(** * OPD Token Allocation Engine: allocation and reallocation core

    A shallow embedding of the engine's Python sources
    ([config.py], [app/core], [app/models], [app/utils/data_store.py],
    [app/services], and the service wiring of [app/api/routes.py]),
    followed by the properties of the engine stated against it.

    Conventions of the embedding.
    - A Python [dict] whose key is always the stored object's [id]
      ([DataStore.doctors], [.time_slots], [.tokens], [.patients]) is an
      insertion-ordered list of records looked up by the [id] field;
      [d[k] = v] replaces the entry in place or appends it.  Mutating an
      object held by reference is writing the changed record back under
      its id.
    - [datetime.now()], the day it falls on and the identifiers derived
      from it are read from an explicit [Env] handed to each operation.
    - A raised exception is the [Raise] result; the store is returned
      next to it, since Python keeps every mutation made before the
      [raise]. *)

From Stdlib Require Import List String Ascii ZArith Bool Lia.
From Stdlib Require Import Sorting.Sorted Sorting.Permutation.
Import ListNotations.
Local Open Scope string_scope.
Local Open Scope Z_scope.

Set Implicit Arguments.

(** ** Insertion-ordered dictionaries keyed by a field *)

Section Dict.
Variable A : Type.
Variable key : A -> string.

Fixpoint dict_get (k : string) (d : list A) : option A :=
  match d with
  | [] => None
  | x :: d' => if String.eqb (key x) k then Some x else dict_get k d'
  end.

(** [d[key v] = v] *)
Fixpoint dict_set (v : A) (d : list A) : list A :=
  match d with
  | [] => [v]
  | x :: d' => if String.eqb (key x) (key v) then v :: d' else x :: dict_set v d'
  end.

Definition dict_mem (k : string) (d : list A) : bool :=
  match dict_get k d with Some _ => true | None => false end.
End Dict.

(** ** [config.py] *)

Module Config.
Definition PRIORITY_LEVELS : list (string * Z) :=
  [ ("EMERGENCY", 1); ("PAID_PRIORITY", 2); ("FOLLOW_UP", 3);
    ("ONLINE_BOOKING", 4); ("WALK_IN", 5) ].

Definition TOKEN_SOURCES : list string :=
  [ "EMERGENCY"; "PAID_PRIORITY"; "FOLLOW_UP"; "ONLINE_BOOKING"; "WALK_IN" ].

Definition AVERAGE_CONSULTATION_MINUTES : Z := 5.
End Config.

(** ** [app/core/priority_manager.py] *)

Module PriorityManager.
(** [Config.PRIORITY_LEVELS.get(source, 999)] *)
Definition get_priority_for_source (source : string) : Z :=
  match dict_get fst source Config.PRIORITY_LEVELS with
  | Some (_, p) => p
  | None => 999
  end.

(** [new_priority < existing_priority] *)
Definition should_demote (existing_priority new_priority : Z) : bool :=
  new_priority <? existing_priority.

(** [source in Config.TOKEN_SOURCES] *)
Definition validate_source (source : string) : bool :=
  existsb (String.eqb source) Config.TOKEN_SOURCES.

(** The sort key [(x[1], x[2])] of a tuple [(token_id, priority,
    timestamp)], compared as Python compares tuples. *)
Definition tuple_leb (a b : string * Z * Z) : bool :=
  (snd (fst a) <? snd (fst b))
  || ((snd (fst a) =? snd (fst b)) && (snd a <=? snd b)).

Fixpoint insert_tuple (x : string * Z * Z) (l : list (string * Z * Z))
  : list (string * Z * Z) :=
  match l with
  | [] => [x]
  | y :: l' => if tuple_leb x y then x :: l else y :: insert_tuple x l'
  end.

(** [sorted(tokens, key=lambda x: (x[1], x[2]))]: a stable sort. *)
Definition sort_by_priority (tokens : list (string * Z * Z))
  : list (string * Z * Z) :=
  fold_right insert_tuple [] tokens.

Definition compare_priority (priority1 priority2 : Z) : Z :=
  if priority1 <? priority2 then -1
  else if priority2 <? priority1 then 1
  else 0.
End PriorityManager.

(** ** [app/core/queue_manager.py] *)

(** One waitlist entry: the dict with keys ['token_id'], ['priority'],
    ['timestamp']. *)
Record Entry := mkEntry {
  e_token_id : string;
  e_priority : Z;
  e_timestamp : Z
}.

(** Tuple comparison [(priority, timestamp) <= (priority', timestamp')]. *)
Definition key_leb (a b : Entry) : bool :=
  (e_priority a <? e_priority b)
  || ((e_priority a =? e_priority b) && (e_timestamp a <=? e_timestamp b)).

Definition key_le (a b : Entry) : Prop := key_leb a b = true.

(** [list.sort(key=...)] is a stable sort; the stable insertion sort
    below computes the same list. *)
Fixpoint insert_sorted (x : Entry) (l : list Entry) : list Entry :=
  match l with
  | [] => [x]
  | y :: l' => if key_leb x y then x :: l else y :: insert_sorted x l'
  end.

Definition sort_entries (l : list Entry) : list Entry :=
  fold_right insert_sorted [] l.

(** [for idx, item in enumerate(l): if item['token_id'] == token_id:
    return idx + 1]; [None] when the loop falls through. *)
Fixpoint find_position (token_id : string) (l : list Entry) : option Z :=
  match l with
  | [] => None
  | y :: l' =>
      if String.eqb (e_token_id y) token_id then Some 1
      else option_map Z.succ (find_position token_id l')
  end.

(** [QueueManager.waitlists]: slot id -> entries. *)
Definition QueueManager : Type := list (string * list Entry).

Module Queue.
(** [QueueManager()] *)
Definition init : QueueManager := [].

Definition waitlist_of (qm : QueueManager) (slot_id : string) : option (list Entry) :=
  option_map snd (dict_get fst slot_id qm).

Definition set_waitlist (slot_id : string) (l : list Entry) (qm : QueueManager)
  : QueueManager :=
  dict_set fst (slot_id, l) qm.

Definition _sort_waitlist (qm : QueueManager) (slot_id : string) : QueueManager :=
  match waitlist_of qm slot_id with
  | Some l => set_waitlist slot_id (sort_entries l) qm
  | None => qm
  end.

(** Returns the 1-indexed position and the updated manager. *)
Definition add_to_waitlist (qm : QueueManager) (slot_id token_id : string)
           (priority now : Z) : Z * QueueManager :=
  let qm1 := if dict_mem fst slot_id qm then qm else set_waitlist slot_id [] qm in
  let entry := mkEntry token_id priority now in
  let cur := match waitlist_of qm1 slot_id with Some l => l | None => [] end in
  let qm2 := set_waitlist slot_id (cur ++ [entry]) qm1 in
  let qm3 := _sort_waitlist qm2 slot_id in
  let final := match waitlist_of qm3 slot_id with Some l => l | None => [] end in
  match find_position token_id final with
  | Some p => (p, qm3)
  | None => (Z.of_nat (List.length final), qm3)
  end.

Definition remove_from_waitlist (qm : QueueManager) (slot_id token_id : string)
  : bool * QueueManager :=
  match waitlist_of qm slot_id with
  | None => (false, qm)
  | Some l =>
      (true,
       set_waitlist slot_id
         (filter (fun item => negb (String.eqb (e_token_id item) token_id)) l) qm)
  end.

Definition get_next_from_waitlist (qm : QueueManager) (slot_id : string)
  : option string :=
  match waitlist_of qm slot_id with
  | None | Some [] => None
  | Some (next_entry :: _) => Some (e_token_id next_entry)
  end.

Definition get_waitlist_position (qm : QueueManager) (slot_id token_id : string)
  : option Z :=
  match waitlist_of qm slot_id with
  | None => None
  | Some l => find_position token_id l
  end.

Definition get_waitlist_size (qm : QueueManager) (slot_id : string) : Z :=
  match waitlist_of qm slot_id with
  | None => 0
  | Some l => Z.of_nat (List.length l)
  end.

(** [enumerate(l)] counted from [idx]. *)
Fixpoint enumerate_from (idx : Z) (l : list Entry) : list (Z * Entry) :=
  match l with
  | [] => []
  | e :: l' => (idx, e) :: enumerate_from (idx + 1) l'
  end.

(** The dicts with keys ['token_id'], ['priority'], ['position'], as
    triples. *)
Definition get_waitlist_info (qm : QueueManager) (slot_id : string)
  : list (string * Z * Z) :=
  match waitlist_of qm slot_id with
  | None => []
  | Some l =>
      map (fun ie => (e_token_id (snd ie), e_priority (snd ie), fst ie + 1))
          (enumerate_from 0 l)
  end.
End Queue.

(** ** [app/models] *)

Module Patient.
Record t := mk {
  id : string;
  name : string;
  phone : string;
  age : Z;
  gender : string;
  medical_record_number : string;
  created_at : Z
}.
End Patient.

Module Doctor.
Record t := mk {
  id : string;
  name : string;
  specialization : string;
  active : bool;
  slots : list string   (* the ids of the slot objects appended by [add_slot] *)
}.

Definition add_slot (d : t) (slot_id : string) : t :=
  mk (id d) (name d) (specialization d) (active d) (slots d ++ [slot_id]).
End Doctor.

Module TimeSlot.
Record t := mk {
  id : string;
  doctor_id : string;
  start_time : string;
  end_time : string;
  date : string;
  max_capacity : Z;
  allocated_count : Z;
  tokens : list string;     (* confirmed token ids *)
  waitlist : list string;   (* waitlisted token ids *)
  created_at : Z
}.

(** [TimeSlot(doctor_id, start_time, end_time, date, max_capacity, slot_id)] *)
Definition new (slot_id doctor_id start_time end_time date : string)
           (max_capacity now : Z) : t :=
  mk slot_id doctor_id start_time end_time date max_capacity 0 [] [] now.

Definition available_count (s : t) : Z := max_capacity s - allocated_count s.

Definition is_full (s : t) : bool := max_capacity s <=? allocated_count s.

Definition mem (x : string) (l : list string) : bool := existsb (String.eqb x) l.

(** [list.remove(x)]: drops the first occurrence. *)
Fixpoint remove_first (x : string) (l : list string) : list string :=
  match l with
  | [] => []
  | y :: l' => if String.eqb y x then l' else y :: remove_first x l'
  end.

Definition with_tokens (s : t) (toks : list string) (count : Z) : t :=
  mk (id s) (doctor_id s) (start_time s) (end_time s) (date s) (max_capacity s)
     count toks (waitlist s) (created_at s).

Definition with_waitlist (s : t) (wl : list string) : t :=
  mk (id s) (doctor_id s) (start_time s) (end_time s) (date s) (max_capacity s)
     (allocated_count s) (tokens s) wl (created_at s).

Definition add_token (s : t) (token_id : string) : bool * t :=
  if allocated_count s <? max_capacity s
  then (true, with_tokens s (tokens s ++ [token_id]) (allocated_count s + 1))
  else (false, s).

Definition remove_token (s : t) (token_id : string) : bool * t :=
  if mem token_id (tokens s)
  then (true, with_tokens s (remove_first token_id (tokens s)) (allocated_count s - 1))
  else (false, s).

Definition add_to_waitlist (s : t) (token_id : string) : bool * t :=
  if mem token_id (waitlist s)
  then (false, s)
  else (true, with_waitlist s (waitlist s ++ [token_id])).

Definition remove_from_waitlist (s : t) (token_id : string) : bool * t :=
  if mem token_id (waitlist s)
  then (true, with_waitlist s (remove_first token_id (waitlist s)))
  else (false, s).
End TimeSlot.

Inductive Status := CONFIRMED | WAITLISTED | CANCELLED | NO_SHOW | COMPLETED.

Definition status_str (s : Status) : string :=
  match s with
  | CONFIRMED => "CONFIRMED"
  | WAITLISTED => "WAITLISTED"
  | CANCELLED => "CANCELLED"
  | NO_SHOW => "NO_SHOW"
  | COMPLETED => "COMPLETED"
  end.

Definition Status_eqb (a b : Status) : bool :=
  match a, b with
  | CONFIRMED, CONFIRMED | WAITLISTED, WAITLISTED | CANCELLED, CANCELLED
  | NO_SHOW, NO_SHOW | COMPLETED, COMPLETED => true
  | _, _ => false
  end.

(** ** Results and errors *)

(** The exceptions the engine raises.  The first five are the
    [ValueError]s the services raise themselves, told apart by their
    message; the last four come from the Python runtime. *)
Inductive Error :=
| InvalidSource       (* "Invalid source type: ..." *)
| DoctorNotFound      (* "Doctor not found: ..." *)
| SlotNotFound        (* "Time slot not found: ..." and "Slot not found: ..." *)
| TokenNotFound       (* "Token not found: ..." *)
| InvalidTransition   (* "Cannot cancel token with status: ...",
                         "Only confirmed tokens can be ...",
                         "Can only demote confirmed tokens. ..." *)
| BadStartTime        (* the [ValueError] of [calculate_estimated_time]:
                         the start time is not [hour:minute] *)
| EstimateOverflow    (* the [OverflowError] of [calculate_estimated_time]:
                         the estimated moment is not a [datetime] *)
| EmptyMax            (* [max()] of an empty sequence *)
| NoneAttribute.      (* [.priority] of [None] *)

Inductive result (A : Type) :=
| Ok (a : A)
| Raise (e : Error).
Arguments Raise {A} e.

(** ** Clock-face arithmetic used by [Token.calculate_estimated_time] *)

(** [str.split(':')] *)
Fixpoint split_colon_aux (acc : string) (s : string) : list string :=
  match s with
  | EmptyString => [acc]
  | String c s' =>
      if Ascii.eqb c ":"%char then acc :: split_colon_aux "" s'
      else split_colon_aux (acc ++ String c "") s'
  end.

Definition split_colon (s : string) : list string := split_colon_aux "" s.

Definition digit_char (d : Z) : ascii := ascii_of_nat (48 + Z.to_nat d).

(** [strftime('%H:%M')] of the time of day [mins] minutes after midnight. *)
Definition fmt_hhmm (mins : Z) : string :=
  let h := mins / 60 in
  let m := mins mod 60 in
  String (digit_char (h / 10)) (String (digit_char (h mod 10))
    (String ":"%char
      (String (digit_char (m / 10)) (String (digit_char (m mod 10)) "")))).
──────────
→ WHAT IS REQUIRED:
Retype only the stretch of lines above starting at the one with "(** [sorted(tokens, key=lambda" and stopping at the one with "(** [QueueManager.waitlists]: slot", exactly as written, with both kept.

→ EXERCISE SOLUTION:
(** [sorted(tokens, key=lambda x: (x[1], x[2]))]: a stable sort. *)
Definition sort_by_priority (tokens : list (string * Z * Z))
  : list (string * Z * Z) :=
  fold_right insert_tuple [] tokens.

Definition compare_priority (priority1 priority2 : Z) : Z :=
  if priority1 <? priority2 then -1
  else if priority2 <? priority1 then 1
  else 0.
End PriorityManager.

(** ** [app/core/queue_manager.py] *)

(** One waitlist entry: the dict with keys ['token_id'], ['priority'],
    ['timestamp']. *)
Record Entry := mkEntry {
  e_token_id : string;
  e_priority : Z;
  e_timestamp : Z
}.

(** Tuple comparison [(priority, timestamp) <= (priority', timestamp')]. *)
Definition key_leb (a b : Entry) : bool :=
  (e_priority a <? e_priority b)
  || ((e_priority a =? e_priority b) && (e_timestamp a <=? e_timestamp b)).

Definition key_le (a b : Entry) : Prop := key_leb a b = true.

(** [list.sort(key=...)] is a stable sort; the stable insertion sort
    below computes the same list. *)
Fixpoint insert_sorted (x : Entry) (l : list Entry) : list Entry :=
  match l with
  | [] => [x]
  | y :: l' => if key_leb x y then x :: l else y :: insert_sorted x l'
  end.

Definition sort_entries (l : list Entry) : list Entry :=
  fold_right insert_sorted [] l.

(** [for idx, item in enumerate(l): if item['token_id'] == token_id:
    return idx + 1]; [None] when the loop falls through. *)
Fixpoint find_position (token_id : string) (l : list Entry) : option Z :=
  match l with
  | [] => None
  | y :: l' =>
      if String.eqb (e_token_id y) token_id then Some 1
      else option_map Z.succ (find_position token_id l')
  end.

(** [QueueManager.waitlists]: slot id -> entries. *)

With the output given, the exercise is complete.